● **Supplied data**:
(** An autonomous-system lookup is answered 200 exactly for the decimal
    numbers below 2^32 (every one of them), with a generated object for that very
    number: the store is never asked. *)
Theorem LookupAutnum_answer h h' U r :
  h_cfg h = h_cfg h' -> h_port h = h_port h' ->
  LookupAutnum h U r = LookupAutnum h' U r
  /\ (forall n, 0 <= n < 2 ^ 32 -> U "asn" = Strconv.Itoa n ->
       exists out, LookupAutnum h U r = writeJSON 200 (BAutnum out)
         /\ rdap.StartAutnum (rdap.ar_Autnum out) = n /\ rdap.EndAutnum (rdap.ar_Autnum out) = n
         /\ rdap.Handle (rdap.as_Common (rdap.ar_Autnum out)) = "AS" +:+ U "asn")
  /\ (Strconv.ParseUint (U "asn") 32 = None ->
       exists desc, LookupAutnum h U r = writeError 400 400 "Invalid ASN" desc).
Proof.
  intros Hc Hp. split_and!.
  - unfold LookupAutnum, notices, noticeOpts, requestURL. by rewrite Hc, Hp.
  - intros n Hn Hu. unfold LookupAutnum. rewrite Hu, ParseUint_Itoa by done.
    destruct (String.eqb_spec (Strconv.Itoa n) "") as [E|E]; [|by eexists].
    pose proof (digits_Itoa n ltac:(lia)) as D. by rewrite E in D.
  - intros Hn. unfold LookupAutnum. rewrite Hn. destruct (String.eqb _ _); by eexists.
Qed.

(** The help answer advertises RFC 9560 support exactly when authentication
    is enabled (naming the configured issuer as the provider) and reverse search
    exactly when the extension is, in the conformance and in its own member. *)
Theorem Help_answer st cfg port rate authCfg U r :
  let h := New (service.New st cfg) cfg rate authCfg port in
  exists out, Help h U r = writeJSON 200 (BHelp out)
    /\ ("farv1" ∈ rdap.conf_ids (rdap.help_Conformance out)
         <-> config.Auth_Enabled authCfg = true)
    /\ (is_Some (rdap.FARV1 out) <-> config.Auth_Enabled authCfg = true)
    /\ (forall f, rdap.FARV1 out = Some f ->
          rdap.Iss <$> rdap.OpenIDCProviders f
          = (if String.eqb (config.Issuer authCfg) "" then [] else [config.Issuer authCfg]))
    /\ ("reverse_search" ∈ rdap.conf_ids (rdap.help_Conformance out)
         <-> config.ExtensionsEnabled cfg "reverse_search" = true)
    /\ (rdap.ReverseSearchProperties out <> []
         <-> config.ExtensionsEnabled cfg "reverse_search" = true).
Proof.
  intros h. exists (help_response h). split; [done|].
  rewrite !Help_conformance.
  unfold help_response, service.ReverseSearchProperties, enabled. simpl.
  destruct (config.ExtensionsEnabled cfg "reverse_search"), (config.Auth_Enabled authCfg);
    simpl; unfold farv1Providers; destruct (String.eqb (config.Issuer authCfg) "").
  all: split_and!; rewrite ?elem_of_cons, ?elem_of_nil; try done; try naive_solver.
Qed.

● **Task details**:
Each line from the one containing "rewrite !Help_conformance." through the end of the material must be output exactly, and no other line.

● **Response for this exercise**:
  rewrite !Help_conformance.
  unfold help_response, service.ReverseSearchProperties, enabled. simpl.
  destruct (config.ExtensionsEnabled cfg "reverse_search"), (config.Auth_Enabled authCfg);
    simpl; unfold farv1Providers; destruct (String.eqb (config.Issuer authCfg) "").
  all: split_and!; rewrite ?elem_of_cons, ?elem_of_nil; try done; try naive_solver.
Qed.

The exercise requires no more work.